Meminjam istilah Reza M. Syarif (Yusuf, 2019) tentang eksistensi manusia dilihat dari keberadaan dan prestasinya (performance), seorang guru terbagi dalam 5 (lima) model. Pertama, guru yang apa adanya. Guru model ini, mengajar hanya sekadar gugur kewajiban, tidak peduli dengan keadaan anak di luar kelas atau masalah-masalah di rumahnya. Guru yang apa adanya, guru yang menjalankan tugasnya hanya sebatas formalitas. Kedua, guru yang tidak ada apa-apanya.

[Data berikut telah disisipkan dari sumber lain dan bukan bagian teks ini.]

(** * Question generation, validation and selection pipeline

    A shallow embedding of the question pipeline of [demo_content.py]:
    [verify_column_references], [validate_questions_with_llm],
    [test_questions_against_semantic_model], [select_best_questions] and
    the orchestration in [generate_contextual_questions].

    Conventions of the embedding.
    - A question dictionary is the record [Question]; the keys the code
      reads with [q.get(...)] or tests with [in] are optional fields.
    - Python [int] values are [Z]; list lengths and counts are [nat].
    - Every call to the text-generation service is a read from a script of
      replies held in a [World]; a call on an exhausted script raises.
    - A text is a [string] of bytes.  [str.upper] on column names is a
      parameter, [str_upper] of [Library]; [Py.strip], [Py.upper] and the
      functions of [Field] work on bytes and are those of Python on ASCII
      text ([ascii_text]).
    - Prompt texts, wall-clock timings and the UI calls of streamlit are not
      part of the embedding: no result of the pipeline depends on them. *)

From Stdlib Require Import ZArith QArith Lia Ascii String.
From stdpp Require Import base option list strings gmap sets pretty.
From Equations Require Import Equations.
Close Scope Q_scope.

(** ** Python primitives *)

Module Py.

(** [l[:k]] for a Python integer [k]: a negative bound counts from the end. *)
Definition slice_to {A} (k : Z) (l : list A) : list A :=
  if decide (0 ≤ k)%Z then take (Z.to_nat k) l
  else take (length l - Z.to_nat (- k)) l.

(** [l[k:]] for a Python integer [k]. *)
Definition slice_from {A} (k : Z) (l : list A) : list A :=
  if decide (0 ≤ k)%Z then drop (Z.to_nat k) l
  else drop (length l - Z.to_nat (- k)) l.

(** [len(l)] as a Python integer. *)
Definition len {A} (l : list A) : Z := Z.of_nat (length l).

(** Truth value of a list: [not l] holds for the empty list only. *)
Definition falsy {A} (l : list A) : bool :=
  match l with [] => true | _ :: _ => false end.

(** [int(x * 0.1)] and [int(x * 0.6)].  The double nearest to 0.1 lies above
    1/10 and the one nearest to 0.6 lies below 3/5 by less than half a unit
    in the last place, so for every integer of list-length size the rounded
    product truncates to the exact quotient (towards zero). *)
Definition int_mul_0_1 (x : Z) : Z := Z.quot x 10.
Definition int_mul_0_6 (x : Z) : Z := Z.quot (3 * x) 5.

(** [str.upper] on the ASCII letters; other bytes are left as they are. *)
Definition upper_ascii (c : ascii) : ascii :=
  let n := nat_of_ascii c in
  if (97 <=? n)%nat && (n <=? 122)%nat then ascii_of_nat (n - 32) else c.

Fixpoint upper (s : string) : string :=
  match s with
  | EmptyString => EmptyString
  | String c s' => String (upper_ascii c) (upper s')
  end.

(** The ASCII characters removed by [str.strip()]: tab, line feed, vertical
    tab, form feed, carriage return, the separators 28 to 31 and the space. *)
Definition is_space (c : ascii) : bool :=
  let n := nat_of_ascii c in
  ((9 <=? n)%nat && (n <=? 13)%nat) || ((28 <=? n)%nat && (n <=? 32)%nat).

Fixpoint lstrip (s : string) : string :=
  match s with
  | EmptyString => EmptyString
  | String c s' => if is_space c then lstrip s' else s
  end.

Definition rstrip (s : string) : string :=
  String.rev (lstrip (String.rev s)).

Definition strip (s : string) : string := rstrip (lstrip s).

Fixpoint startswith (p s : string) : bool :=
  match p, s with
  | EmptyString, _ => true
  | String a p', String b s' => bool_decide (a = b) && startswith p' s'
  | String _ _, EmptyString => false
  end.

Guru seperti ini sama sekali tidak memiliki gairah untuk menjadikan siswa pintar apalagi berkarakter. Ilmu yang diperolehnya tidak pernah diupgrade, padahal perubahan terjadi setiap saat, mereka tidak tertarik terhadap berbagai perkembangan yang terjadi di sekitarnya terutama yang berhubungan dengan dunia pendidikan. Ketiga, sosok guru yang adanya, ada-ada saja. Guru model ini lebih banyak kesan negatifnya daripada positifnya, tidak banyak berharap dari guru model ini beruntung tidak banyak guru seperti ini, hanya kasuistis, tetapi sangat perlu diwaspadai karena bisa mencoreng dan menghancurkan dunia pendidikan. Guru yang ada-ada saja lebih banyak usil dibanding usulnya dalam perkembangan pendidikan. Keempat, guru yang ada lebihnya. Model guru seperti ini, sosok guru yang sadar akan tugas pokok dan fungsinya (TUPOKSI) sebagai guru. Guru yang ada lebihnya adalah guru yang tertarik untuk terus peduli pada perkembangan anak didiknya, profesinya. Kondisi dan tantangan yang berkembang dan prestasi baik diri dari siswanya, bagi guru kelompok ini selalu tertarik terhadap perkembangan-perkembangan baru di dunia pendidikan dan perubahan yang lainnya yang berkaitan dengan aspek pendidikan. Kelima, guru yang adanya tidak sekadar ada. Sosok guru inilah sosok yang super. Guru super ini, guru yang sangat sadar pada eksistensinya, potensinya, profesinya, situasi dan kondisinya, visi dan misinya, obsesinya serta efektifitas aksinya. Guru model ini, menjadikan profesi guru sebagai panggilan diri yang dijalaninya dengan penuh komitmen dan dedikasi.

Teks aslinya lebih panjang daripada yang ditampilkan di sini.